*What you will do*: Write out, word for word, the first line of the data below and every line after it through the one containing "sched_wf x →".

*Provided information*:
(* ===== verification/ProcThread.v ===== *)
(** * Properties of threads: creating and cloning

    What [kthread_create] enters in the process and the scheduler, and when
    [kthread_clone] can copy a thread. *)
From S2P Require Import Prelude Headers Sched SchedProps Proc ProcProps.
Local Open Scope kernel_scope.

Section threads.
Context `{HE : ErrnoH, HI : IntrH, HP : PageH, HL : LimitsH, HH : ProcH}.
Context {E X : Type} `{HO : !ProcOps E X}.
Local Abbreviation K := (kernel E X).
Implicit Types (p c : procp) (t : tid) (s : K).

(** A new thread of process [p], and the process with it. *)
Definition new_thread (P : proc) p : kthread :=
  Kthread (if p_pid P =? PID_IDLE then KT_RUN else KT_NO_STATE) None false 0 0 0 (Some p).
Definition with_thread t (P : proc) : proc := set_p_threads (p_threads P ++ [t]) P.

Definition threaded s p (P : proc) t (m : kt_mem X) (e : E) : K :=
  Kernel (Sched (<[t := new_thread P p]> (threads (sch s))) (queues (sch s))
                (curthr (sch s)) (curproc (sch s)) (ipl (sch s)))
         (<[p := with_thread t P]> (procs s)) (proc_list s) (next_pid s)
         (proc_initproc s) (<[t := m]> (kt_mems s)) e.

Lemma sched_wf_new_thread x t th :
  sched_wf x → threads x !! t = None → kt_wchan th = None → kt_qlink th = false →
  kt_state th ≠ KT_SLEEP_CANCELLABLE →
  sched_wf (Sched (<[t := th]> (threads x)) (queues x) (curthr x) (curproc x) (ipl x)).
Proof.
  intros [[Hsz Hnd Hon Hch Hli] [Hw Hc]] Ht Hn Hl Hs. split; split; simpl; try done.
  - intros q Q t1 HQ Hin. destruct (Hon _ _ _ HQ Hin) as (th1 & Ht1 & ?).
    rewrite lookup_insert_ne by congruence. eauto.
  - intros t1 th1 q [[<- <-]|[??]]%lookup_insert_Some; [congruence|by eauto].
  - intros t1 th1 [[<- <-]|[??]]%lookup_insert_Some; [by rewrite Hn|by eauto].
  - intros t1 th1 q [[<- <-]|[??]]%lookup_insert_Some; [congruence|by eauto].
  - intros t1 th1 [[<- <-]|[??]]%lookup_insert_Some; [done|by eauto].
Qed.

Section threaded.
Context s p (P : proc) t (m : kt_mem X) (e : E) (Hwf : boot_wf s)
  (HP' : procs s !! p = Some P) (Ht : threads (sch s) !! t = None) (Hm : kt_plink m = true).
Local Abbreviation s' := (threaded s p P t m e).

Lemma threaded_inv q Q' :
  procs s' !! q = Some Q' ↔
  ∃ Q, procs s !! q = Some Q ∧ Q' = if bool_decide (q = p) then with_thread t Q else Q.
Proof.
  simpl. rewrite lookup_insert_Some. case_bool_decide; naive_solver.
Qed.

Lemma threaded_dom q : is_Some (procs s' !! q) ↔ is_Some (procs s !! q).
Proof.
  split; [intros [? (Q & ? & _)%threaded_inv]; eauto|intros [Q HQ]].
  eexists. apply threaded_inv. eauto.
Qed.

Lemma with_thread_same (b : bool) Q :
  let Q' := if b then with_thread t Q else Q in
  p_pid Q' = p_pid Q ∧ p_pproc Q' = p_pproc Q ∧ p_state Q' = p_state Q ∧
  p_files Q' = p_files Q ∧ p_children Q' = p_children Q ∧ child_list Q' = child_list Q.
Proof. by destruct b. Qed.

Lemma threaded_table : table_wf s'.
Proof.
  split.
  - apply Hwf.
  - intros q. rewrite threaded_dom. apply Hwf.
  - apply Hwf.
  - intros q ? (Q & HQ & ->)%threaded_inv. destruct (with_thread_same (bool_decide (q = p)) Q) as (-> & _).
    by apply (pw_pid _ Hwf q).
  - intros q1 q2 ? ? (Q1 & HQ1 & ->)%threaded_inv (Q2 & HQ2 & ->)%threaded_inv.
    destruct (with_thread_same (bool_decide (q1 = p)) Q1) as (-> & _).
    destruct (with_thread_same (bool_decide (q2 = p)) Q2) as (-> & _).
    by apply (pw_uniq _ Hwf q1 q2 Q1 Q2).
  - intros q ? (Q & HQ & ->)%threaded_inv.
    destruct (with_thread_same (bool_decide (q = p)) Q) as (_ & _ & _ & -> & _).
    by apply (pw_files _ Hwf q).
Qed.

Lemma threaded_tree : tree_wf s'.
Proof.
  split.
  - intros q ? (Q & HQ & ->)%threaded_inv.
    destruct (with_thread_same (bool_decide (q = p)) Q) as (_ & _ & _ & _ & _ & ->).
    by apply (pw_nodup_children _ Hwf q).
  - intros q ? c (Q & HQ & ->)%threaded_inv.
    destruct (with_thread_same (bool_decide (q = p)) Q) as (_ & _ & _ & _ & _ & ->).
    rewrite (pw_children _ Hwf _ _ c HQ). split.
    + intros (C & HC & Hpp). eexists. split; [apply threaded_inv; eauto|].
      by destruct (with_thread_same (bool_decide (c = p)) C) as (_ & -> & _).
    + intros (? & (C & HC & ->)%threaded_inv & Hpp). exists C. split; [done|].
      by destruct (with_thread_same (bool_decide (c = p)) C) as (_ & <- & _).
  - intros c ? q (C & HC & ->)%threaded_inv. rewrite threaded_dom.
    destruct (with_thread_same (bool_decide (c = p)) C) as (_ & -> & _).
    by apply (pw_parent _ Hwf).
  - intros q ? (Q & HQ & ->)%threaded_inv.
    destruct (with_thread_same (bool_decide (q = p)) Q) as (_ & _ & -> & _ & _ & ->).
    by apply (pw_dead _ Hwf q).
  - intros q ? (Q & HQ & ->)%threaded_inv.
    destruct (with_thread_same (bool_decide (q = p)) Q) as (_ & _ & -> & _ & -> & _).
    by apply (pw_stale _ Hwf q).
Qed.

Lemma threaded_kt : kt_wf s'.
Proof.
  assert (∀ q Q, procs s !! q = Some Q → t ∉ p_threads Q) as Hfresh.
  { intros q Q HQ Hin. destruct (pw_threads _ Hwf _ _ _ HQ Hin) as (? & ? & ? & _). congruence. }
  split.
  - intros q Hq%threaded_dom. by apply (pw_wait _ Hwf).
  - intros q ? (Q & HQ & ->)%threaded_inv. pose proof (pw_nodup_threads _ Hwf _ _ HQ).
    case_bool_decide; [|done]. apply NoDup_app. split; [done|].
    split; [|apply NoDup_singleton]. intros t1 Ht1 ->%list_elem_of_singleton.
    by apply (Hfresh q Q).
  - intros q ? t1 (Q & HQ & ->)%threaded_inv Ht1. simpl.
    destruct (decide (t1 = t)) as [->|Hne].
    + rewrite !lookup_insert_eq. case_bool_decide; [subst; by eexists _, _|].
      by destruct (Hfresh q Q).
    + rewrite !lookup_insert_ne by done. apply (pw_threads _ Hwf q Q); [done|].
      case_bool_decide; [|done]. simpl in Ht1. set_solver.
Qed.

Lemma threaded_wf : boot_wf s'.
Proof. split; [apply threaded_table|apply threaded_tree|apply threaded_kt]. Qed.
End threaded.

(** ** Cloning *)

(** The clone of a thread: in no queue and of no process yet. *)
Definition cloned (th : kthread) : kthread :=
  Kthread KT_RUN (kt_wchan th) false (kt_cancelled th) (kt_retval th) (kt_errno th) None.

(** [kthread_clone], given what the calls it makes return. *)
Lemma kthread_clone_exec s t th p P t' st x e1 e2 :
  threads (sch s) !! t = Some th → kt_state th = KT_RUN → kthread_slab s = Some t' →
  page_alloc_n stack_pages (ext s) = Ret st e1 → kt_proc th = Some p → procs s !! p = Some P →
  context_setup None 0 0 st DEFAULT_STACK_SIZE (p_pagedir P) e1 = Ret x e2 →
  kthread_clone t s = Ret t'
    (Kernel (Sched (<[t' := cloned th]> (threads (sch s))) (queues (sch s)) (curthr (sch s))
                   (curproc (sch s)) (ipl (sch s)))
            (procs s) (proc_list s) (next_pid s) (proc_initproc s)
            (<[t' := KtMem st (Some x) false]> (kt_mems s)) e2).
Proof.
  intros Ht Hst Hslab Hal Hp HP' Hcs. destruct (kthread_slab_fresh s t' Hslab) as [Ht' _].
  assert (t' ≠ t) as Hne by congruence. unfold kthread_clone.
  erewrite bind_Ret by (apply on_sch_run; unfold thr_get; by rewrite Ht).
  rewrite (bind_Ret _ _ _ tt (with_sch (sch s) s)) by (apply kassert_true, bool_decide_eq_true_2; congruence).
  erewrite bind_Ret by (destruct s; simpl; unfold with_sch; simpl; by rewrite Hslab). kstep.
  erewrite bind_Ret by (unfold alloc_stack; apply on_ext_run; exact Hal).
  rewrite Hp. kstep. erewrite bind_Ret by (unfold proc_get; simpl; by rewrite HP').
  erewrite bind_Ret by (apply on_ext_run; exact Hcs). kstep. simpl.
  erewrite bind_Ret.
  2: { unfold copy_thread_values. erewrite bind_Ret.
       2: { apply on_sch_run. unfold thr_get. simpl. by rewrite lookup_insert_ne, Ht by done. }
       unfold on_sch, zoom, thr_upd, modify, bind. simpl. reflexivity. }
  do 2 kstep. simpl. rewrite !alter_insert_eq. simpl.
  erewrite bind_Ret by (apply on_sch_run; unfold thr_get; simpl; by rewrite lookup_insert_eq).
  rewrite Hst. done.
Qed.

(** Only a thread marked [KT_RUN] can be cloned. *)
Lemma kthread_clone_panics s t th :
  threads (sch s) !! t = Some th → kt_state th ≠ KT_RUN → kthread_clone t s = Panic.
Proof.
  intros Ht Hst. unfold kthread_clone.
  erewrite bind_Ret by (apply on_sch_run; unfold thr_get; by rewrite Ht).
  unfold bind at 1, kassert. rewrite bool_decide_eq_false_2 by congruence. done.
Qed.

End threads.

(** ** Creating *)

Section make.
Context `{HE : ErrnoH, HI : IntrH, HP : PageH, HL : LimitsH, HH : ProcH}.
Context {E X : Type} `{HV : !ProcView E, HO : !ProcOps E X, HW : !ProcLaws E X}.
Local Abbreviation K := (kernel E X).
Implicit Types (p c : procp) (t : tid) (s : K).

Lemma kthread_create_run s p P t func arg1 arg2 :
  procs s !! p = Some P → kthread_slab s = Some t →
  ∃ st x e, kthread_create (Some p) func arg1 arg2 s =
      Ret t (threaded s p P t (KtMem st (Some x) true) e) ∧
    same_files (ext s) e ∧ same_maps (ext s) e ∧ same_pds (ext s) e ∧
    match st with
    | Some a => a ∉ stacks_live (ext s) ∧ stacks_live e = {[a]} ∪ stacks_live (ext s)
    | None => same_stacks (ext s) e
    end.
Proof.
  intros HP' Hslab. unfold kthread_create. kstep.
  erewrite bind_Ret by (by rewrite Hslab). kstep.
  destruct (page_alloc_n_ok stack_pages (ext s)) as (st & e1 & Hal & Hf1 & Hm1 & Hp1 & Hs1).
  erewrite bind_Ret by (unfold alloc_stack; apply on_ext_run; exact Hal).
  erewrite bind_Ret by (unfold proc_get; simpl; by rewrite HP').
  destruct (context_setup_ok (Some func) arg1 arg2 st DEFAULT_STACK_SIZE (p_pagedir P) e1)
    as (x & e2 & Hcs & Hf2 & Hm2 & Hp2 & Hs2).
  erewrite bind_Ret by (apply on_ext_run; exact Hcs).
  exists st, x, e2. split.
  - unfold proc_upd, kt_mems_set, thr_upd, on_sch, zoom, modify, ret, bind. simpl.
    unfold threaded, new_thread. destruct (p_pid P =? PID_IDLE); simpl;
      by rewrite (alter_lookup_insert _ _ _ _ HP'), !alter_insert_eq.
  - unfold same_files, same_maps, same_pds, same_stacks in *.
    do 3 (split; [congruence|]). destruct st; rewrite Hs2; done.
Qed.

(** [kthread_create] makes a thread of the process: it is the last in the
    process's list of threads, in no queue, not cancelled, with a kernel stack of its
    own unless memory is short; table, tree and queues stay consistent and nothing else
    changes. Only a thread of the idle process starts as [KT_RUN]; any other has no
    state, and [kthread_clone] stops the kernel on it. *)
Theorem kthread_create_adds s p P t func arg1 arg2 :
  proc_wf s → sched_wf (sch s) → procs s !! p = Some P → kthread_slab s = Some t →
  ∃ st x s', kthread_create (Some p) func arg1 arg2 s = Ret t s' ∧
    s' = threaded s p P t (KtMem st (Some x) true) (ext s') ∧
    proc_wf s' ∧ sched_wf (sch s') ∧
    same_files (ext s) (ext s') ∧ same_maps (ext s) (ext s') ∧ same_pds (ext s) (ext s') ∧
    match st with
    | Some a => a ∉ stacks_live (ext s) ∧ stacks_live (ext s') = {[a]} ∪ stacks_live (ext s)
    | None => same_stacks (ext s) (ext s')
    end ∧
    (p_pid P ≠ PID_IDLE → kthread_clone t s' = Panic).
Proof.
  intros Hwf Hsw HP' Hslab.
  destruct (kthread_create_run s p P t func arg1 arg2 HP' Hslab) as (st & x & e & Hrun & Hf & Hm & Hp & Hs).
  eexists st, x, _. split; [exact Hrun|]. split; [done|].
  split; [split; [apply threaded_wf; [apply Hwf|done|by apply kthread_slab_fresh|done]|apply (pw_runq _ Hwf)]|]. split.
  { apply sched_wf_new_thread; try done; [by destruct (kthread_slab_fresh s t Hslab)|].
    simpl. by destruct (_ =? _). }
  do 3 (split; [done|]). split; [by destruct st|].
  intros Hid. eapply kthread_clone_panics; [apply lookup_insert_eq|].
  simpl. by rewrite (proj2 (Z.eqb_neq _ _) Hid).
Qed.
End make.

*Task result*:
(* ===== verification/ProcThread.v ===== *)
(** * Properties of threads: creating and cloning

    What [kthread_create] enters in the process and the scheduler, and when
    [kthread_clone] can copy a thread. *)
From S2P Require Import Prelude Headers Sched SchedProps Proc ProcProps.
Local Open Scope kernel_scope.

Section threads.
Context `{HE : ErrnoH, HI : IntrH, HP : PageH, HL : LimitsH, HH : ProcH}.
Context {E X : Type} `{HO : !ProcOps E X}.
Local Abbreviation K := (kernel E X).
Implicit Types (p c : procp) (t : tid) (s : K).

(** A new thread of process [p], and the process with it. *)
Definition new_thread (P : proc) p : kthread :=
  Kthread (if p_pid P =? PID_IDLE then KT_RUN else KT_NO_STATE) None false 0 0 0 (Some p).
Definition with_thread t (P : proc) : proc := set_p_threads (p_threads P ++ [t]) P.

Definition threaded s p (P : proc) t (m : kt_mem X) (e : E) : K :=
  Kernel (Sched (<[t := new_thread P p]> (threads (sch s))) (queues (sch s))
                (curthr (sch s)) (curproc (sch s)) (ipl (sch s)))
         (<[p := with_thread t P]> (procs s)) (proc_list s) (next_pid s)
         (proc_initproc s) (<[t := m]> (kt_mems s)) e.

Lemma sched_wf_new_thread x t th :
  sched_wf x → threads x !! t = None → kt_wchan th = None → kt_qlink th = false →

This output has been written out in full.